I've worked with, or had my kids, in many organizations that rely on (and demand) contributions. They claim that 100% participation (even a single dollar) is important because other donors look at the participation levels when making their decisions. It seems plausible, but is there any ACTUAL evidence that (a) that is a wide-spread practice, and (b) that such institutions actually raise more money?

Answer: 

This question is in two parts: 1) How prevalent is the requirement for 100% giving of any amount; and 2) Do organizations raise more money if there is a 100% giving expectation?

Let me begin by stating that I’m not aware of any research which directly addresses these questions. However, there is evidence which is highly suggestive.

First, I will speak from my own experience of serving on over 30 nonprofit boards over my career. If fundraising is an important role of the nonprofit organization, my experience has been that most such boards have a written expectation that each board member will make some gift every year. Some of them suggest a donation level, based on one’s means, while others say any amount is acceptable. The following website suggests why board members should give: www.thebalance.com/how-nonprofit-boards-make-a-difference-2502002

  • “It is a public declaration that the board member has invested in the charity.
  • It indicates that the board member has a commitment to the organization and its mission.
  • It encourages other donors to give and impresses institutions that provide grants or other support. Indeed, many major donors and foundations will not support a charity unless the board achieves 100 percent giving.”

The website http://npresearch.org/board-giving-and-engagement of the Nonprofit Research Corporation states:

  • 92% of nonprofit organizations use board giving as a measure of fundraising.
  • 60% of nonprofit organizations require board members to make gifts.
  • Board giving is typically 10% of total giving.

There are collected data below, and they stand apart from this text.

(** * msgpack-visualizer: byte recovery, format detection and the MessagePack tree decoder

    A shallow embedding of [src/utils/decoderUtils.ts] and of the decoder
    service ([MsgpackParser], [parseMsgpack]) together with the properties
    that the project's specification states about them.

    Conventions of the embedding
    - a JavaScript string is the list of its UTF-16 code units ([jsstring]);
    - a [Uint8Array] is a list of bytes ([byte], the 256 values of the
      standard library);
    - a JavaScript [number] that holds an integer is a [Z], or an [N] where
      the program only ever counts upwards from 0 (the cursor, the counter,
      lengths and unsigned fields read from the wire); a [bigint] is a [Z]
      under its own constructor;
    - [throw] is an explicit result ([Throw], [Raise]); the module-level
      counter [nodeIdCounter] and the parser's cursor [offset] are threaded
      as state. *)

From Stdlib Require Import String Ascii.
From Stdlib Require Import Strings.Byte.
From Stdlib Require Import ZArith List Bool Lia.
From Stdlib Require Import DecimalString HexadecimalString DecimalZ DecimalN HexadecimalN.
From Stdlib Require Import Sorting.Sorted.
Import ListNotations.
Open Scope Z_scope.

(* ===================================================================== *)
(** ** JavaScript strings and the built-ins the sources call               *)
(* ===================================================================== *)

Module Js.

(** A string is its sequence of UTF-16 code units. *)
Definition jsstring : Type := list Z.

Definition code (a : ascii) : Z := Z.of_N (N_of_ascii a).

(** Literal strings of the sources, written as Rocq strings. *)
Definition str (s : string) : jsstring := map code (list_ascii_of_string s).

Definition BACKSLASH : Z := 92.
Definition DQUOTE : Z := 34.
Definition SQUOTE : Z := 39.

(** [s.length] *)
Definition len {A} (s : list A) : Z := Z.of_nat (length s).

(** [s[i]] / [s.charCodeAt(i)] for an index inside the string (every use in
    the sources is guarded by [i < s.length]). *)
Definition charCodeAt (s : jsstring) (i : Z) : Z := nth (Z.to_nat i) s 0.

(** ECMAScript WhiteSpace and LineTerminator code points: the set used by
    [String.prototype.trim] and by the regular-expression class [\s]. *)
Definition isWhiteSpace (c : Z) : bool :=
  (c =? 9) || (c =? 10) || (c =? 11) || (c =? 12) || (c =? 13) || (c =? 32)
  || (c =? 160) || (c =? 5760) || ((8192 <=? c) && (c <=? 8202))
  || (c =? 8232) || (c =? 8233) || (c =? 8239) || (c =? 8287)
  || (c =? 12288) || (c =? 65279).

Regarding general philanthropy, I am most familiar with higher education. US News and World Report, for example, explicitly includes percentage of alumni who give as one of their indicators of graduates’ satisfaction with their degrees. It only counts for 5% of a college or university’s ranking, but it can make a small difference in an institution’s ranking.

The question of whether such policies make a difference in how much is actually collected is more difficult to answer. I am not aware of any research that directly addresses this question. Most of the research has used laboratory experiments with students as subjects. The basic experimental design is referred to as a voluntary contribution experiment, which can be viewed as mimicking charitable giving. The general design is to give each subject a certain number of tokens that can be invested in either a private good or a public good. Typically, one token invested in the private good returns $1, while one token invested in the public good returns less than $1 plus an amount that is a function of the total contributions to the public good. It is set up so that the private incentive is for each subject to contribute zero tokens to the public good. However, all subjects make the most money from the experiment if all subjects contribute all of their tokens to the public good. The experiments then use different strategies to increase contributions to the public good. While none of them explicitly considers board members, a number of strategies clearly increase contributions. For example, many local fund drives put up thermometers around town indicating how close they are to goal. It turns out that, in experiments, regularly displaying how much has been raised does increase contributions.

Possibly the most useful piece of research is by Rachel Croson, dean of social science at Michigan State University, and one of her former graduate students, Jen Shang. Their paper is “A Field Experiment in Charitable Contribution: The Impact of Social Information on the Voluntary Provision of Public Goods,” The Economic Journal, 119:1422-1439, 2009. They partnered with a public radio station during one of its fundraising drives. Members of the research team substituted for the regular fundraisers. They divided those who called into four groups:  the control group, which received no information; then three additional treatment groups, which were told that other donors had given $75, $180 or $300. There was no deception. There were actual donors who had made those gifts. This sort of additional information is referred to as a form of “nudge.” (For a more in depth treatment of the impact of various nudges, see the book Nudge: Improving Decisions About Health, Wealth, and Happiness, by Richard Thaler and Cass Sunstein, Yale University Press, 2008).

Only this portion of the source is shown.